The Theory of Discovery Systems

          Simon's principal work on discovery systems is his Scientific Discovery: Computational Explorations of the Crea­tive Processes (1987) co-authored with three colleagues.  In the introductory section on the theory scientific discovery he says that the central hypothesis is that the mechanisms of scientific discovery are not peculiar to that activity, but can be subsumed as special cases of the general mechanisms of problem solving.  Thus the approach taken is to exhibit a series of computer systems capable of making nontrivial scientific discoveries, which are actually rediscoveries of historic scientific laws and theories including empirical generalizations.  And the method of operation of these computer systems is the method of heuristic search. The theory of scientific discovery is also in his view therefore a theory in cognitive psychology.  Simon says that he seeks to investigate the psychology of discovery processes, and to provide an empirically tested theory of the information-processing mechanisms that are implicated in that process.  He states that an empirical test of the systems as psychological theories of human discovery processes would involve presenting the computer programs and some human subjects with identical problems, and then comparing their behaviors.  The computer system can generate a "trace" of its operations, and the human subjects can report a verbal and written protocol of their behavior, while they are solving the problem.  Then the system can be tested as a theory of behavior by comparing the trace with the protocol.  Simon states that the computer systems described in his book incorporate heuristic search procedures to perform the kinds of selective processes that he believes scientists use to guide them in their search for regularities in data.  But he also admits that his book provides little in the way of detailed comparison with human performance.  And in discussions of particular applications involving particular discoveries, he says that in some cases the historical discoveries were actually performed differently than the systems performed the rediscoveries.
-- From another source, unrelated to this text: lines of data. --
Lemma run_timers_spec sel fuel limit st :
  wf sel st → length (timers st) ≤ fuel →
  wf sel (run_timers fuel limit st)
  ∧ advanced limit st (run_timers fuel limit st)
  ∧ (clock st ≤ clock (run_timers fuel limit st))%N
  ∧ (clock (run_timers fuel limit st) ≤ N.max (clock st) limit)%N.
Proof.
  revert st. induction fuel as [|fuel IH]; intros st Hwf Hlen.
  - destruct (timers st) as [|? ?] eqn:Hts; [|cbn in Hlen; lia].
    cbn. split; [done|]. split; [|lia].
    unfold advanced. rewrite Hts. split_done.
    exists []. rewrite app_nil_r. split; [done|].
    intros form. unfold timers_of. rewrite Hts.
    by destruct (document st !! form).
  - cbn. destruct (next_due limit (timers st)) as [t|] eqn:Hnext.
    + destruct (next_due_Some _ _ _ Hnext) as (Ht & Hle & Hmin).
      assert (∀ t', t' ∈ timers st → (t_due t ≤ t_due t')%N) as Hmin'.
      { intros t' Ht'. destruct (decide (t_due t' ≤ limit)%N) as [Hl|Hl];
          [by apply Hmin|lia]. }
      pose proof (expire_wf _ _ _ Hwf Ht Hmin') as Hwf1.
      destruct (expire_spec _ _ _ Hwf Ht) as (e & Hdoc & Hurl & Hst1).
      assert (length (timers (expire t st)) ≤ fuel) as Hlen1.
      { rewrite Hst1. cbn.
        pose proof (length_filter_lt (λ x, t_owner x ≠ t_owner t)
                      (timers st) t Ht) as Hlt.
        cbn in Hlt. lia. }
      destruct (IH _ Hwf1 Hlen1) as (Hwf' & Hadv & Hc1 & Hc2).
      pose proof (wf_due _ _ Hwf t Ht) as Hdue.
      split; [done|]. split.
      2:{ assert (clock (expire t st) = t_due t) as Hck by (by rewrite Hst1).
          rewrite Hck in Hc1, Hc2. lia. }
      destruct Hadv as (Hd & Hc & Hl & Hn & Hu & Hts & new & Hreq & Hnew).
      rewrite Hst1 in Hd at 2. rewrite Hst1 in Hc at 2.
      rewrite Hst1 in Hl at 2. rewrite Hst1 in Hn at 2.
      rewrite Hst1 in Hu at 2. rewrite Hst1 in Hts at 2.
      rewrite Hst1 in Hreq at 2.
      assert (∀ form, filter (λ r, r_origin r = form) new =
                from_option
                  (λ e, fired form e limit
                     (t_due <$> filter (λ x, t_owner x = form)
                        (filter (λ x, t_owner x ≠ t_owner t) (timers st))))
                  [] (document st !! form)) as Hnew'.
      { intros form. rewrite Hnew. unfold timers_of. by rewrite Hst1. }
      clear Hnew. rename Hnew' into Hnew. cbn in Hd, Hc, Hl, Hn, Hu, Hts, Hreq.
      unfold advanced. split_done. split.
      * rewrite Hts, list_filter_filter. apply filter_agree.
        intros x Hx. split; [tauto|]. intros Hlate. split; [done|].
        intros Heq.
        rewrite (same_owner_same_timer _ x t (wf_single _ _ Hwf) Hx Ht Heq)
          in Hlate. lia.
      * exists (save_request (t_owner t) e (t_due t) :: new).
        split; [by rewrite Hreq, <- app_assoc|].
        intros form. rewrite filter_cons, Hnew. unfold timers_of. cbn.
        destruct (decide (t_owner t = form)) as [<-|Hne].
        -- rewrite Hdoc. cbn.
           rewrite (timers_of_owner _ t (wf_single _ _ Hwf) Ht).
           rewrite list_filter_filter, (filter_none _ (timers st)) by tauto.
           unfold fired. cbn. by rewrite decide_True.
        -- rewrite list_filter_filter.
           rewrite (filter_agree _ (λ x, t_owner x = form) (timers st)); [done|].
           intros x Hx. split; [tauto|]. intros <-. split; [done|congruence].
    + pose proof (next_due_None _ _ Hnext) as Hlate.
      split; [done|]. split; [|lia].
      unfold advanced. split_done. split.
      * symmetry. by apply filter_all.
      * exists []. rewrite app_nil_r. split; [done|].
        intros form. destruct (document st !! form); [|done]. cbn.
        symmetry. by apply fired_none.
Qed.

Lemma wait_spec sel dt st :
  wf sel st →
  wf sel (wait dt st)
  ∧ advanced (clock st + dt) st (wait dt st)
  ∧ clock (wait dt st) = (clock st + dt)%N.
Proof.
  intros Hwf. unfold wait.
  destruct (run_timers_spec sel (length (timers st)) (clock st + dt)%N st Hwf)
    as (Hwf' & Hadv & _); [done|].
  set (st' := run_timers _ _ st) in *.
  split; [|split; [exact Hadv|done]].
  destruct Hadv as (_ & _ & _ & _ & _ & Hts & _).
  destruct Hwf' as [Hown Hone Hdue Hh Hinj Hu Hsel Hl Hb Hn Hr Hun].
  constructor; cbn; try done.
  intros t Ht. rewrite Hts in Ht. apply list_elem_of_filter in Ht as [Hlate _].
  lia.
Qed.

(** After [wait], no timer due by the new clock is left: the rounds given
    to [run_timers] are enough. *)
Lemma wait_no_due sel dt st :
  wf sel st → next_due (clock (wait dt st)) (timers (wait dt st)) = None.
Proof.
  intros Hwf. destruct (wait_spec sel dt st Hwf) as (Hwf' & _ & Hck).
  destruct (next_due _ _) as [t|] eqn:Hnext; [|done].
  destruct (next_due_Some _ _ _ Hnext) as (Ht & Hle & _).
  pose proof (wf_due _ _ Hwf' t Ht).
  destruct (wait_spec sel dt st Hwf) as (_ & Hadv & _).
  destruct Hadv as (_ & _ & _ & _ & _ & Hts & _).
  rewrite Hts in Ht. apply list_elem_of_filter in Ht as [Hlate _].
  rewrite Hck in Hle. lia.
Qed.

(** ** The other actions keep the invariant *)

Lemma wf_new_document sel st d :
  (∀ j e, document st !! j = Some e →
     truthy_string (dataset_saveUrl e) = true →
     ∃ e', d !! j = Some e' ∧ dataset_saveUrl e' = dataset_saveUrl e) →
  wf sel st → wf sel (set_document d st).
Proof.
  intros Hattr [Hown Hone Hdue Hh Hinj Hu Hsel Hl Hb Hn Hr Hun].
  constructor; cbn; try done.
  - intros t Ht. destruct (Hu t Ht) as (e & Hdoc & Hurl).
    destruct (Hattr _ _ Hdoc Hurl) as (e' & Hdoc' & Heq).
    exists e'. by rewrite Heq.
  - intros r Hin.
    destruct (Hr r Hin) as (e & Hdoc & Hurl & Hrurl & Hm & Hhd & Hbd).
    destruct (Hattr _ _ Hdoc Hurl) as (e' & Hdoc' & Heq).
    exists e'. by rewrite Heq.
Qed.

Lemma edit_lookup el k v st j e :
  document st !! j = Some e →
  ∃ e', document (edit el k v st) !! j = Some e'
      ∧ dataset_saveUrl e' = dataset_saveUrl e
      ∧ classList e' = classList e
      ∧ controls e' = if decide (j = el)
                      then alter (set_value v) k (controls e)
                      else controls e.
Proof.
  intros Hdoc. unfold edit. cbn.
  destruct (decide (j = el)) as [->|Hne].
  - rewrite list_lookup_alter_eq, Hdoc. cbn. eauto.
  - rewrite list_lookup_alter_ne by done. eauto.
Qed.

Lemma edit_wf sel el k v st : wf sel st → wf sel (edit el k v st).
Proof.
  intros Hwf. apply wf_new_document; [|done].
  intros j e Hdoc _.
  destruct (edit_lookup el k v st j e Hdoc) as (e' & H1 & H2 & _). eauto.
Qed.

Lemma set_controls_lookup el cs st j e :
  document st !! j = Some e →
  ∃ e', document (set_controls el cs st) !! j = Some e'
      ∧ dataset_saveUrl e' = dataset_saveUrl e
      ∧ classList e' = classList e.
Proof.
  intros Hdoc. unfold set_controls. cbn.
  destruct (decide (j = el)) as [->|Hne].
  - rewrite list_lookup_alter_eq, Hdoc. cbn. eauto.
  - rewrite list_lookup_alter_ne by done. eauto.
Qed.

Lemma set_controls_wf sel el cs st : wf sel st → wf sel (set_controls el cs st).
Proof.
  intros Hwf. apply wf_new_document; [|done].
  intros j e Hdoc _.
  destruct (set_controls_lookup el cs st j e Hdoc) as (e' & H1 & H2 & _). eauto.
Qed.

Lemma insert_element_wf sel e st : wf sel st → wf sel (insert_element e st).
Proof.
  intros Hwf. apply wf_new_document; [|done].
  intros j e0 Hdoc _. exists e0. split; [|done]. by apply lookup_app_l_Some.
Qed.

Lemma promise_catch_on_rejected o :
  ∃ s b, promise_catch on_rejected o = Fulfilled s b.
Proof. destruct o; cbn; eauto. Qed.

Lemma settle_spec k o st :
  settle k o st =
  State (clock st) (document st) (timeoutId st) (listeners st) (next_handle st)
        (timers st) (requests st)
        (filter (λ j, j ≠ k) (inflight st)) (unhandled st).
Proof.
  unfold settle.
  destruct (promise_catch_on_rejected o) as (s & b & ->).
  case_bool_decide as Hin; [done|].
  destruct st; cbn in *. f_equal. symmetry. apply filter_all.
  intros j Hj ->. done.
Qed.

Lemma settle_wf sel k o st : wf sel st → wf sel (settle k o st).
Proof.
  intros [Hown Hone Hdue Hh Hinj Hu Hsel Hl Hb Hn Hr Hun].
  rewrite settle_spec. constructor; cbn; done.
Qed.

Lemma dispatch_wf sel el ty st : wf sel st → wf sel (dispatch el ty st).
Proof.
  intros Hwf. rewrite (dispatch_spec sel) by done.
  case_bool_decide; [by apply scheduleSave_wf|done].
Qed.

Lemma step_wf sel a st : wf sel st → wf sel (step a st).
Proof.
  intros Hwf. destruct a; cbn.
  - by apply dispatch_wf.
  - by apply edit_wf.
  - by apply insert_element_wf.
  - by apply wait_spec.
  - by apply settle_wf.
  - by apply set_controls_wf.
Qed.

Lemma run_wf sel acts st : wf sel st → wf sel (run acts st).
Proof.
  revert st. induction acts as [|a acts IH]; intros st Hwf; [done|].
  cbn. apply IH. by apply step_wf.
Qed.

Create HintDb autosave.
#[export] Hint Resolve step_wf run_wf dispatch_wf : autosave.

Lemma run_app acts1 acts2 st :
  run (acts1 ++ acts2) st = run acts2 (run acts1 st).
Proof. unfold run. by rewrite fold_left_app. Qed.

(** ** Loading the script *)

Lemma querySelectorAll_elem i doc el :
  el ∈ querySelectorAll i doc ↔
  i ≤ el ∧ ∃ e, doc !! (el - i) = Some e ∧ matches_autosave e = true.
Proof.
  revert i. induction doc as [|e doc IH]; intros i; cbn.
  - rewrite elem_of_nil. split; [done|]. by intros (_ & e & ? & _).
  - assert (el ∈ querySelectorAll (S i) doc ↔
            S i ≤ el ∧ ∃ e0, (e :: doc) !! (el - i) = Some e0
                             ∧ matches_autosave e0 = true) as Htail.
    { rewrite IH. split; intros (Hle & e0 & Hl & Hm); (split; [lia|]);
        exists e0; (split; [|done]).
      - replace (el - i) with (S (el - S i)) by lia. done.
      - replace (el - i) with (S (el - S i)) in Hl by lia. done. }
    destruct (matches_autosave e) eqn:Hm.
    + rewrite elem_of_cons, Htail. split.
      * intros [->|(Hle & e0 & Hl & Hm0)].
        -- split; [done|]. exists e. by rewrite Nat.sub_diag.
        -- split; [lia|eauto].
      * intros (Hle & e0 & Hl & Hm0).
        destruct (decide (el = i)) as [->|Hne]; [by left|].
        right. split; [lia|eauto].
    + rewrite Htail. split.
      * intros (Hle & e0 & Hl & Hm0). split; [lia|eauto].
      * intros (Hle & e0 & Hl & Hm0).
        destruct (decide (el = i)) as [->|Hne].
        -- rewrite Nat.sub_diag in Hl. cbn in Hl. congruence.
        -- split; [lia|eauto].
Qed.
          The principal interest in this book is actually system design rather than psychological testing and reporting, and Simon states that he wishes to provide some foundations for a normative theory of discovery, that is to say, to write a how-to-make­-discoveries book.  He explains that by this he does not mean a set of rules for deriving theories conclusively from observations.  Instead, he wishes to propose a set of criteria for judging the efficacy and efficiency of the processes used to discover scientific theory.  Accordingly Simon sets forth a rationality postulate for the scientist: to use the best means he has available - the best heuristics - for narrowing the search down to manageable proportions, even though this effort may result in excluding good solution candidates.  If the novelty of the scientific problem requires much search, this large amount of search is rational if it employs all the heuristics that are known to be applicable to the domain of the problem.  Thus, his rationality postulate for the scientist is a bounded rationality postulate, not only due to the limits imposed by memory capacity and computational speed, but also due to the limit imposed by the inventory of available heuristics.